**DATA SHOWN**.

(** ** Vocabulary of the statements *)

(** The request asks for [n] values of type [ty]. *)
Definition asks (n : Z) (ty : string) (req : http_Request) : Prop :=
  Query req !! "length" = Some [Itoa n] /\ Query req !! "type" = Some [ty].

(** The service answers the next request of a client that has sent [sent]
    with status 200 and a body that decodes to the envelope [qr]; the
    client holds the credential it needs and its endpoint parses. *)
Definition answers (w : World) (c : QRNGClient) (sent : list http_Request)
    (qr : QRNGResponse) : Prop :=
  (requiresAPIKey c = true -> APIKey c <> "") /\
  (forall q, http_NewRequest w (APIEndpoint c) q = None) /\
  exists body,
    (forall cl req, client_Do w cl sent req
                    = inr {| StatusCode := http_StatusOK; Body := inr body |}) /\
    json_Unmarshal w body = inr qr.

(** The service answered the request [req], made after [sent], with
    status 200 and a body that decodes to the envelope [qr]. *)
Definition decoded (w : World) (sent : list http_Request)
    (req : http_Request) (qr : QRNGResponse) : Prop :=
  exists cl resp body,
    client_Do w cl sent req = inr resp /\
    StatusCode resp = http_StatusOK /\
    Body resp = inr body /\
    json_Unmarshal w body = inr qr.

(** [b] is the least width, among those from [from] on, whose power of
    two covers [size]. *)
Definition least_width (from size b : Z) : Prop :=
  from <= b /\ size <= 2 ^ b /\
  forall k, from <= k -> size <= 2 ^ k -> b <= k.

(** [n] is the quotient [a / 8] rounded up. *)
Definition ceil8 (a n : Z) : Prop := 8 * (n - 1) < a <= 8 * n.

(** The eight bits of a byte, most significant first, and the unpacking of
    a byte sequence cut to its first [n] bits: the reading of the bit
    accessor's contract, to compare [extractBits] with. *)
Definition msb_first (byteVal : Z) : list Z :=
  map (fun i => Z.b2z (Z.testbit byteVal i)) [7; 6; 5; 4; 3; 2; 1; 0].

Definition unpack_bits (data : list Z) (n : Z) : list Z :=
  take (Z.to_nat n) (concat (map msb_first data)).

(** A lowercase hexadecimal digit and the number a string of them
    denotes. *)
Definition hex_value_of (a : ascii) : option Z :=
  let n := Z.of_nat (nat_of_ascii a) in
  if (48 <=? n) && (n <=? 57) then Some (n - 48)
  else if (97 <=? n) && (n <=? 102) then Some (n - 87)
  else None.

Fixpoint parse_hex_from (acc : Z) (s : string) : option Z :=
  match s with
  | EmptyString => Some acc
  | String a s' =>
      match hex_value_of a with
      | Some d => parse_hex_from (16 * acc + d) s'
      | None => None
      end
  end.

Definition parse_hex (s : string) : option Z := parse_hex_from 0 s.

(** ** The earlier client

    The repository also holds the client as it was before keys, 16-bit
    words and hexadecimal strings were added.  Its loops are written
    inline and its byte accessor checks every value it receives. *)

Module Legacy.

Record QRNGClient : Type := {
  APIEndpoint : string;
  HTTPClient : option http_Client
}.

Definition NewClient : QRNGClient :=
  {| APIEndpoint := "https://qrng.anu.edu.au/API/jsonI.php";
     HTTPClient := Some {| Timeout := 10 * 1000000000 |} |}.

Definition doRequest (w : World) (c : QRNGClient)
    (length : Z) (dataType : string)
    (sent : list http_Request) : ret (option QRNGResponse) :=
  let params := values_Add ∅ "length" (Itoa length) in
  let params := values_Add params "type" dataType in
  let client := match HTTPClient c with
                | None => http_DefaultClient
                | Some cl => cl
                end in
  match http_NewRequest w (APIEndpoint c) params with
  | Some err =>
      ((None, Some (fmt_Errorf_w
                      ("failed to create request: " +:+ error_text err) err)),
       sent)
  | None =>
      let req := {| Method := "GET"; Endpoint := APIEndpoint c;
                    Query := params; Header := ∅ |} in
      let sent' := sent ++ [req] in
      match client_Do w client sent req with
      | inl err =>
          ((None, Some (fmt_Errorf_w
                          ("request failed: " +:+ error_text err) err)),
           sent')
      | inr resp =>
          if negb (StatusCode resp =? http_StatusOK) then
            ((None, Some (fmt_Errorf
                            ("unexpected status code: "
                             +:+ Itoa (StatusCode resp)))), sent')
          else
            match Body resp with
            | inl err =>
                ((None, Some (fmt_Errorf_w
                    ("failed to read response body: " +:+ error_text err)
                    err)), sent')
            | inr body =>
                match json_Unmarshal w body with
                | inl err =>
                    ((None, Some (fmt_Errorf_w
                        ("failed to parse response: " +:+ error_text err)
                        err)), sent')
                | inr qr =>
                    if negb (Success qr) then
                      if negb (bool_decide (Error qr = "")) then
                        ((None, Some (fmt_Errorf
                                        ("api error: " +:+ Error qr))), sent')
                      else
                        ((None, Some (errors_New
                            "api request failed without specific error")),
                         sent')
                    else if Z.of_nat (List.length (Data qr)) <? length then
                      ((None, Some (fmt_Errorf
                          ("insufficient data returned: expected "
                           +:+ Itoa length +:+ ", got "
                           +:+ Itoa (Z.of_nat (List.length (Data qr)))))),
                       sent')
                    else ((Some qr, None), sent')
                end
            end
      end
  end.

(** The inner loop of [GetRandomBits] leaves by [break] once the slice
    holds [numBits] bits; the loop over the bytes tests the length again
    and leaves in the same way. *)
Fixpoint bits_of_byte (idx : list Z) (byteVal : Z) (bits : list Z)
    (numBits : Z) : list Z :=
  match idx with
  | [] => bits
  | i :: idx' =>
      let bit := Z.land (GoInt.shr byteVal i) 1 in
      let bits := bits ++ [bit] in
      if Z.of_nat (List.length bits) =? numBits then bits
      else bits_of_byte idx' byteVal bits numBits
  end.

Fixpoint bits_of_data (data : list Z) (bits : list Z) (numBits : Z)
    : list Z :=
  match data with
  | [] => bits
  | byteVal :: data' =>
      let bits := bits_of_byte [7; 6; 5; 4; 3; 2; 1; 0] byteVal bits numBits in
      if Z.of_nat (List.length bits) =? numBits then bits
      else bits_of_data data' bits numBits
  end.

Definition GetRandomBits (w : World) (c : QRNGClient) (numBits : Z)
    (sent : list http_Request) : ret (list Z) :=
  if (numBits <? 1) || (maxBits <? numBits) then
    (([], Some (fmt_Errorf
                  ("numBits must be between 1 and " +:+ Itoa maxBits))), sent)
  else
    let requiredBytes := GoInt.div (GoInt.add numBits 7) 8 in
    match doRequest w c requiredBytes "uint8" sent with
    | ((_, Some err), sent') => (([], Some err), sent')
    | ((Some qr, None), sent') =>
        ((bits_of_data (Data qr) [] numBits, None), sent')
    | ((None, None), sent') => (([], None), sent')
    end.

(** The loop of [GetRandomUint8]: a value outside 0..255 ends the call
    with an error that names the value and its index. *)
Fixpoint checked_bytes (i : nat) (data : list Z) (randomBytes : list Z)
    : error + list Z :=
  match data with
  | [] => inr randomBytes
  | val :: data' =>
      if (val <? 0) || (255 <? val) then
        inl (fmt_Errorf ("invalid byte value " +:+ Itoa val
                         +:+ " at index " +:+ Itoa (Z.of_nat i)))
      else checked_bytes (S i) data' (<[i := GoInt.uint8 val]> randomBytes)
  end.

**WHAT THIS TASK INVOLVES**. For this exercise, transcribe all the records exactly.

**WRITTEN RESPONSE**.
(** ** Vocabulary of the statements *)

(** The request asks for [n] values of type [ty]. *)
Definition asks (n : Z) (ty : string) (req : http_Request) : Prop :=
  Query req !! "length" = Some [Itoa n] /\ Query req !! "type" = Some [ty].

(** The service answers the next request of a client that has sent [sent]
    with status 200 and a body that decodes to the envelope [qr]; the
    client holds the credential it needs and its endpoint parses. *)
Definition answers (w : World) (c : QRNGClient) (sent : list http_Request)
    (qr : QRNGResponse) : Prop :=
  (requiresAPIKey c = true -> APIKey c <> "") /\
  (forall q, http_NewRequest w (APIEndpoint c) q = None) /\
  exists body,
    (forall cl req, client_Do w cl sent req
                    = inr {| StatusCode := http_StatusOK; Body := inr body |}) /\
    json_Unmarshal w body = inr qr.

(** The service answered the request [req], made after [sent], with
    status 200 and a body that decodes to the envelope [qr]. *)
Definition decoded (w : World) (sent : list http_Request)
    (req : http_Request) (qr : QRNGResponse) : Prop :=
  exists cl resp body,
    client_Do w cl sent req = inr resp /\
    StatusCode resp = http_StatusOK /\
    Body resp = inr body /\
    json_Unmarshal w body = inr qr.

(** [b] is the least width, among those from [from] on, whose power of
    two covers [size]. *)
Definition least_width (from size b : Z) : Prop :=
  from <= b /\ size <= 2 ^ b /\
  forall k, from <= k -> size <= 2 ^ k -> b <= k.

(** [n] is the quotient [a / 8] rounded up. *)
Definition ceil8 (a n : Z) : Prop := 8 * (n - 1) < a <= 8 * n.

(** The eight bits of a byte, most significant first, and the unpacking of
    a byte sequence cut to its first [n] bits: the reading of the bit
    accessor's contract, to compare [extractBits] with. *)
Definition msb_first (byteVal : Z) : list Z :=
  map (fun i => Z.b2z (Z.testbit byteVal i)) [7; 6; 5; 4; 3; 2; 1; 0].

Definition unpack_bits (data : list Z) (n : Z) : list Z :=
  take (Z.to_nat n) (concat (map msb_first data)).

(** A lowercase hexadecimal digit and the number a string of them
    denotes. *)
Definition hex_value_of (a : ascii) : option Z :=
  let n := Z.of_nat (nat_of_ascii a) in
  if (48 <=? n) && (n <=? 57) then Some (n - 48)
  else if (97 <=? n) && (n <=? 102) then Some (n - 87)
  else None.

Fixpoint parse_hex_from (acc : Z) (s : string) : option Z :=
  match s with
  | EmptyString => Some acc
  | String a s' =>
      match hex_value_of a with
      | Some d => parse_hex_from (16 * acc + d) s'
      | None => None
      end
  end.

Definition parse_hex (s : string) : option Z := parse_hex_from 0 s.

(** ** The earlier client

    The repository also holds the client as it was before keys, 16-bit
    words and hexadecimal strings were added.  Its loops are written
    inline and its byte accessor checks every value it receives. *)

Module Legacy.

Record QRNGClient : Type := {
  APIEndpoint : string;
  HTTPClient : option http_Client
}.

Definition NewClient : QRNGClient :=
  {| APIEndpoint := "https://qrng.anu.edu.au/API/jsonI.php";
     HTTPClient := Some {| Timeout := 10 * 1000000000 |} |}.

Definition doRequest (w : World) (c : QRNGClient)
    (length : Z) (dataType : string)
    (sent : list http_Request) : ret (option QRNGResponse) :=
  let params := values_Add ∅ "length" (Itoa length) in
  let params := values_Add params "type" dataType in
  let client := match HTTPClient c with
                | None => http_DefaultClient
                | Some cl => cl
                end in
  match http_NewRequest w (APIEndpoint c) params with
  | Some err =>
      ((None, Some (fmt_Errorf_w
                      ("failed to create request: " +:+ error_text err) err)),
       sent)
  | None =>
      let req := {| Method := "GET"; Endpoint := APIEndpoint c;
                    Query := params; Header := ∅ |} in
      let sent' := sent ++ [req] in
      match client_Do w client sent req with
      | inl err =>
          ((None, Some (fmt_Errorf_w
                          ("request failed: " +:+ error_text err) err)),
           sent')
      | inr resp =>
          if negb (StatusCode resp =? http_StatusOK) then
            ((None, Some (fmt_Errorf
                            ("unexpected status code: "
                             +:+ Itoa (StatusCode resp)))), sent')
          else
            match Body resp with
            | inl err =>
                ((None, Some (fmt_Errorf_w
                    ("failed to read response body: " +:+ error_text err)
                    err)), sent')
            | inr body =>
                match json_Unmarshal w body with
                | inl err =>
                    ((None, Some (fmt_Errorf_w
                        ("failed to parse response: " +:+ error_text err)
                        err)), sent')
                | inr qr =>
                    if negb (Success qr) then
                      if negb (bool_decide (Error qr = "")) then
                        ((None, Some (fmt_Errorf
                                        ("api error: " +:+ Error qr))), sent')
                      else
                        ((None, Some (errors_New
                            "api request failed without specific error")),
                         sent')
                    else if Z.of_nat (List.length (Data qr)) <? length then
                      ((None, Some (fmt_Errorf
                          ("insufficient data returned: expected "
                           +:+ Itoa length +:+ ", got "
                           +:+ Itoa (Z.of_nat (List.length (Data qr)))))),
                       sent')
                    else ((Some qr, None), sent')
                end
            end
      end
  end.

(** The inner loop of [GetRandomBits] leaves by [break] once the slice
    holds [numBits] bits; the loop over the bytes tests the length again
    and leaves in the same way. *)
Fixpoint bits_of_byte (idx : list Z) (byteVal : Z) (bits : list Z)
    (numBits : Z) : list Z :=
  match idx with
  | [] => bits
  | i :: idx' =>
      let bit := Z.land (GoInt.shr byteVal i) 1 in
      let bits := bits ++ [bit] in
      if Z.of_nat (List.length bits) =? numBits then bits
      else bits_of_byte idx' byteVal bits numBits
  end.

Fixpoint bits_of_data (data : list Z) (bits : list Z) (numBits : Z)
    : list Z :=
  match data with
  | [] => bits
  | byteVal :: data' =>
      let bits := bits_of_byte [7; 6; 5; 4; 3; 2; 1; 0] byteVal bits numBits in
      if Z.of_nat (List.length bits) =? numBits then bits
      else bits_of_data data' bits numBits
  end.

Definition GetRandomBits (w : World) (c : QRNGClient) (numBits : Z)
    (sent : list http_Request) : ret (list Z) :=
  if (numBits <? 1) || (maxBits <? numBits) then
    (([], Some (fmt_Errorf
                  ("numBits must be between 1 and " +:+ Itoa maxBits))), sent)
  else
    let requiredBytes := GoInt.div (GoInt.add numBits 7) 8 in
    match doRequest w c requiredBytes "uint8" sent with
    | ((_, Some err), sent') => (([], Some err), sent')
    | ((Some qr, None), sent') =>
        ((bits_of_data (Data qr) [] numBits, None), sent')
    | ((None, None), sent') => (([], None), sent')
    end.

(** The loop of [GetRandomUint8]: a value outside 0..255 ends the call
    with an error that names the value and its index. *)
Fixpoint checked_bytes (i : nat) (data : list Z) (randomBytes : list Z)
    : error + list Z :=
  match data with
  | [] => inr randomBytes
  | val :: data' =>
      if (val <? 0) || (255 <? val) then
        inl (fmt_Errorf ("invalid byte value " +:+ Itoa val
                         +:+ " at index " +:+ Itoa (Z.of_nat i)))
      else checked_bytes (S i) data' (<[i := GoInt.uint8 val]> randomBytes)
  end.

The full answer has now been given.